Wednesday Number Ones is a weekly feature here at Top 5 Comics. We take the books that are premiering a first issue from that week and give a quick opinion on them. From time to time we may also include more than issue number ones in this feature. If a noteworthy one-shot or the first issue of a new story arc is released, we may talk about it in this feature as well.
Bloodstrike #26
Writer: Tim Seeley
Artist: Franchesco Gaston
Company: Image Comics
Another notch in Image's ever growing bandolier of books, Tim Seeley and artist Franchesco Gaston put the zombie back in the mercenary with Bloodstrike. Again, like most of the Extreme Studios books, Rob Liefeld's name goes hand in hand with these titles. It's a tough thing to overcome, and while there was a definite Youngbloodian feel to this, I was very intrigued and impressed with what we have been given in this first issue. Seeley utilizes the tricks and the skills that he has honed to make Hack/Slash an iconic and entertaining read and transplanted that to our main character of Cabbot Stone. The amount of character depth and the attention to the little things, be it sarcastic humor or a supporting cast, as we see him take out Mummies and other monsters that are a threat to the nation makes the issue pack much more of a punch. Gaston's art is solid. Not anything amazing, but it's clean and easy to read, which helps the flow. Overall, Bloodstrike is a book that's been made to jump into head first, one that racks up the kills and brings a new take on the classic Extreme Stuidos patent feel.
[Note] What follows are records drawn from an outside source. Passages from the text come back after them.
Lemma masked_sum_512_value : fvec_masked_sum_avx512 q x d = fvec_masked_sum_ref q x d.
Proof.
  rewrite masked_ref_value by done. fold T.
  match goal with |- ?m = Ret ?r => assert (wp m (fun u => u = r)) as E; [|by apply wp_elim in E as (? & -> & ->)] end.
  unfold fvec_masked_sum_avx512. change (@nzero Z Z_num) with 0.
  pose proof (Nat.div_mod_eq d 16). pose proof (Nat.mod_upper_bound d 16).
  replace (d / 16 * 16)%nat with (16 * (d / 16))%nat by lia. set (n := (d / 16)%nat) in *.
  apply wp_bind. eapply wp_mono; [apply masked512_strips; lia|]. intros [[? ?] acc] Ha. apply wp_bind.
  apply (wp_mono _ (holds 16 T d)).
  { destruct (Nat.eqb_spec d (16 * n)) as [Heq|Hne]; cbn [negb wp]; [by rewrite <- Heq in Ha|].
    destruct (block16 n 0) as [E _]. rewrite !Nat.add_0_r in E. rewrite E.
    apply masked512_rest; [lia|lia|done]. }
  intros r [Hl Hr]. cbn [wp]. rewrite <- Hr. apply usum_exact.
Qed.
End masked.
The New Deadwardians #1 of 8
Writer: Dan Abnett
Artist: I.N.J. Culbard
Company: Vertigo
People might shake their head at this one, what with it being another book that focuses on the slightly overdone subjects of the vampire and the zombie. Stop that head shaking though. Right now. I mean it. Writer Dan (Annihilation/Heroes for Hire) Abnett turns in something special with this one. Something new. Imagine if you will the television show Downtown Abbey populated with class crazy undead. Throw in a murder mystery, a detective who has become bored with his unending lease on life, and a case of world building that burns and blossoms with creativity and you've got a comic that doesn't disappoint. Culbard, the artist behind the graphic novel adaptation of the Lovecraft story At the Mountains of Madness, goes for gold with The New Deadwardians. His take on the Victorian era blended with horror strikes such an interesting new ground. Like a blending of Kevin O'Neill and Cliff Chiang, Culbard's characters and backgrounds and the off-kilterness of it all begs you to keep turning the page to witness the engrossing affair. The New Deadwardians is a wonderful surprise chock full of death and murder and humanity. Not to be missed.